The best laid plans...

The weather got progressively kinder as the day went on, the skies clearing and the sunshine returning the feel of summer.  This was the view from the battlements of Gwrych Castle looking down towards the start of the test, which some found more of a challenge than others.

With the order on the road being capriciously decided by a formula based on the number of characters in the name of each car’s make and model, the route took competitors along the shore towards Penrhyn Bay and onward towards Rhos before crossing the A55. It skirted the margins of the Myndd Marian nature reserve at Lysfaen before a road section amid farmland across which marched the national grid pylons, all of them in turn dwarfed by the Cefn Du transmitter mast in the distance, the tallest in Wales at more than 1000 feet.

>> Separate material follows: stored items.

Lemma MT_run_adds_gen sep safeLabel hook ops : forall mt,
  labelCombined (mt_timings mt) = false ->
  in_int64 (totalCount (mt_timings mt)) ->
  Forall (fun op => length (fst op) = length (labels mt)) ops ->
  let r := MT_run_adds sep safeLabel hook mt ops in
  snd r = None /\ labels (fst r) = labels mt
  /\ combinedLabels (fst r) = combinedLabels mt
  /\ labelCombined (mt_timings (fst r)) = false
  /\ dom (histograms (mt_timings (fst r)))
       = dom (histograms (mt_timings mt))
         ∪ list_to_set (map (fun op => safeJoinLabels sep safeLabel (fst op) (combinedLabels mt)) ops)
  /\ totalCount (mt_timings (fst r)) = wrap64 (totalCount (mt_timings mt) + Z.of_nat (length ops)).
Proof.
  induction ops as [| [names d] ops IH]; intros mt Hc Hr Hall r.
  - subst r. cbn [MT_run_adds fst snd map list_to_set length Z.of_nat].
    rewrite Z.add_0_r, (wrap64_small _ Hr).
    repeat split; auto. set_solver.
  - inversion Hall as [| ? ? Hn Hall']; subst. cbn [fst] in Hn.
    subst r. cbn [MT_run_adds]. rewrite (MT_Add_ok sep safeLabel hook mt names d Hn).
    set (k := safeJoinLabels sep safeLabel names (combinedLabels mt)).
    set (t' := fst (Add hook (mt_timings mt) k d)).
    assert (Hd := proj1 (Add_dom hook (mt_timings mt) k d)).
    assert (Hl := Add_labelCombined hook (mt_timings mt) k d).
    assert (Ht := Add_totalCount hook (mt_timings mt) k d).
    fold t' in Hd, Hl, Ht. rewrite Hc in Hd, Hl.
    destruct (IH (set_timings mt t')) as (H1 & H2 & H3 & H4 & H5 & H6);
      [exact Hl | cbn [mt_timings set_timings]; rewrite Ht; apply wrap64_range | exact Hall' |].
    cbn [set_timings labels combinedLabels mt_timings] in H1, H2, H3, H4, H5, H6.
    repeat split; [exact H1 | exact H2 | exact H3 | exact H4 | |].
    + rewrite H5, Hd. cbn [map list_to_set fst]. fold k. set_solver.
    + rewrite H6, Ht, wrap64_add_l. f_equal. cbn [length]. lia.
Qed.

(** Starting from [NewMultiTimings], a sequence of [Add] calls that all
    give one value per label never panics, keeps [Labels()], and leaves
    one histogram per distinct joined key of the calls, with [Count()] the
    number of calls (int64 wrap-around). *)
Theorem MultiTimings_adds (sep : ascii) (safeLabel : string -> string)
    (IsDimensionCombined : DimensionPredicate) (name help : string)
    (lbls : list string) (hook : bool) (ops : list (list string * Z)) :
  Forall (fun op => length (fst op) = length lbls) ops ->
  let r := MT_run_adds sep safeLabel hook
             (NewMultiTimings sep safeLabel IsDimensionCombined name help lbls) ops in
  snd r = None /\ Labels (fst r) = lbls
  /\ dom (Histograms (mt_timings (fst r)))
       = list_to_set (map (fun op => safeJoinLabels sep safeLabel (fst op)
                                       (map IsDimensionCombined lbls)) ops)
  /\ Count (mt_timings (fst r)) = wrap64 (Z.of_nat (length ops)).
Proof.
  intros Hall r.
  destruct (MT_run_adds_gen sep safeLabel hook ops
              (NewMultiTimings sep safeLabel IsDimensionCombined name help lbls))
    as (H1 & H2 & _ & _ & H5 & H6); [reflexivity | vm_compute; split; discriminate
                                     | exact Hall |].
  fold r in H1, H2, H5, H6.
  unfold Labels, Histograms, Count. simpl in H2, H5, H6.
  repeat split; [exact H1 | exact H2 | | exact H6].
  rewrite H5, dom_empty_L. set_solver.
Qed.
(** * puppeteer-renderer: the rendering facade of [lib/renderer.ts]

    A shallow embedding of [packages/puppeteer-renderer/src/lib/renderer.ts].
    The file holds two revisions of the module: the first one (class
    [Renderer] with [chromeTmpDataDir], a [createPage] that cleans up after
    itself) is embedded in [Module V1], the second one (with [withPage]) in
    [Module V2].

    The browser engine (puppeteer), [JSON.parse], the animation settler of
    [./wait-for-animations] and [fs-extra] lie outside the file.  They are
    taken as an [Engine]: a deterministic environment that answers every call
    from the history of calls made so far.  Asynchronous functions are
    computations in a state-and-exception monad over the [World] that the
    engine and the JavaScript heap make up; [await] is sequencing. *)

From stdpp Require Import gmap strings list sorting.
From Stdlib.Strings Require Import Ascii Byte.

Open Scope string_scope.
Open Scope list_scope.

(** ** Data model *)

(** Modelled from the spec: the option types of [./validate-schema] are not
    part of the source.  Section 6 of the specification lists
    [emulateMediaType] as [screen|print]. *)
Inductive mediaType := screen | print.

Record Credentials := { username : string; password : string }.

(** Modelled from the spec: [PageOptions] of [./validate-schema]; the
    navigation options are the wait-until condition and the timeout, the
    headers are a string that is expected to hold JSON. *)
Record PageOptions := {
  timeout : option Z;
  waitUntil : option string;
  credentials : option Credentials;
  emulateMediaType : option mediaType;
  headers : option string;
}.

(** Modelled from the spec: [PdfOptions], a bag of layout settings that the
    facade hands to the engine untouched. *)
Definition PdfOptions := list (string * string).

(** Modelled from the spec: [PageViewportOptions], the viewport dimensions. *)
Record PageViewportOptions := { width : Z; height : Z }.

(** Modelled from the spec: [ScreenshotOptions]; [type] is the image format,
    [quality] may be absent, [animationTimeout] is a number of milliseconds
    and [shot_rest] stands for the remaining engine settings. *)
Record ScreenshotOptions := {
  animationTimeout : Z;
  type : string;
  quality : option Z;
  shot_rest : list (string * string);
}.

(** The object literal handed to [page.screenshot]. *)
Record CaptureOptions := {
  cap_type : string;
  cap_quality : option Z;
  cap_rest : list (string * string);
}.

(** A parsed JSON value.  Numbers keep their literal and strings their
    escaped text. *)
#[warnings="-register-all"]
Inductive json :=
| JNull
| JBool (b : bool)
| JNumber (literal : string)
| JString (text : string)
| JArray (items : list json)
| JObject (members : list (string * json)).

Definition Buffer := list byte.

(** A page handle: the index of the page among those the browser opened. *)
Abbreviation Page := nat (only parsing).

Inductive pageState := PageOpen | PageClosed.

#[global]
Instance pageState_eq_dec : EqDecision pageState.
Proof. solve_decision. Defined.

(** What a JavaScript [throw] carries here: the [SyntaxError] of
    [JSON.parse], a rejection by the engine, or a [TypeError] on a reference
    that points nowhere. *)
Inductive error :=
| SyntaxError (text : string)
| EngineError (message : string)
| TypeError (message : string).

(** ** Calls into the engine *)

Inductive pageOp :=
| On (eventName : string)
| SetExtraHTTPHeaders (h : json)
| EmulateMediaType (m : mediaType)
| Authenticate (c : Credentials)
| SetCacheEnabled (enabled : bool)
| Goto (url : string) (options : PageOptions)
| Content
| Pdf (options : PdfOptions)
| SetViewport (v : PageViewportOptions)
| WaitForAnimations (options : ScreenshotOptions) (timeoutMs : Z)
| Screenshot (options : CaptureOptions)
| Close.

Inductive call :=
| Launch (args : list string) (headless : string)
| NewPage
| PageCall (p : Page) (op : pageOp)
| BrowserClose
| RemoveSync (path : string).

(** A call that has returned, and whether it returned normally. *)
Record event := Ev { ev_call : call; ev_ok : bool }.

(** The engine's answer to a call: a rejection message if it fails, and
    whether the page's target is gone once the call has returned (a page can
    be closed by its own script or by a crash, which is what
    [page.isClosed()] observes). *)
Record reply := { failure : option string; target_gone : bool }.

Record Engine := {
  JSON_parse : string -> option json;
  respond : list event -> call -> reply;
  content_of : list event -> Page -> string;
  pdf_of : list event -> Page -> PdfOptions -> Buffer;
  screenshot_of : list event -> Page -> CaptureOptions -> Buffer;
  spawnargs : list event -> option (list string);
}.

(** ** The JavaScript heap of [create]

    [create] receives its options object by reference and the [args] array
    is an object of its own. *)
Abbreviation loc := nat (only parsing).

Record LaunchOptions := {
  args : option loc;
  headless : option string;
}.

Record Heap := {
  objects : gmap loc LaunchOptions;
  arrays : gmap loc (list string);
}.

Inductive logLine :=
| LogError (e : error)
| LogCloseFailed (e : error)
| LogInitialized (options : loc).

Record World := {
  trace : list event;
  pages : list pageState;
  console : list logLine;
  browserRunning : bool;
  files : gset string;
  heap : Heap;
}.

Definition set_trace (f : list event -> list event) (w : World) : World :=
  {| trace := f (trace w); pages := pages w; console := console w;
     browserRunning := browserRunning w; files := files w; heap := heap w |}.

Definition set_pages (f : list pageState -> list pageState) (w : World) : World :=
  {| trace := trace w; pages := f (pages w); console := console w;
     browserRunning := browserRunning w; files := files w; heap := heap w |}.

The regularity began just beyond the village of Bryn-y-Maen with its distinctive late nineteenth century church featuring a squat, square tower. Known locally as the ‘Cathedral of the Hills’ the church itself could only be described as ‘modern’ in what is a truly archaic landscape dotted with earthworks, tumuli and the evidence of ancient fortifications built by its earliest settlers.

Using mostly minor roads, the regularity route tracked south, east, north and west, squeezing a good deal of navigation into what was a small geographic area.  There was no way of forecasting the disruption and delay caused by the demands of a working farm at a point beyond the last passage control. The equitable course was to declare the end of the regularity at a point before the obstruction to discount the effect. No matter how well laid...all plans occasionally need to change.

Only a short road section remained before arriving to turn through the imposing gatehouse of Gwrych Castle for the sample test.  After ascending the hill and negotiating a slalom, which surprisingly succeeded in catching one or two competitors out, cars made a stop astride a line to obtain a signature before a second stop astride and a final tight turn uphill, avoiding a cone, to the end of the test - all things the rally will demand of competitors when it begins in earnest.

Currently being used for the production of a feature film, the castle was closed to the public and much of it shrouded in scaffolding but as in previous years, rally competitors drove on through, descending through the trees before heading towards the coast where they rejoined the A55 for the last leg of the journey.

A busy two hours or so had packed a good deal of experience into the ‘sampler’ the prologue represented.  The weather had been benevolent and on their return to a by then sunny Llandudno, crews had time to compare notes and prepare for battle the following day…only the welcome dinner left on the agenda of the one just ending.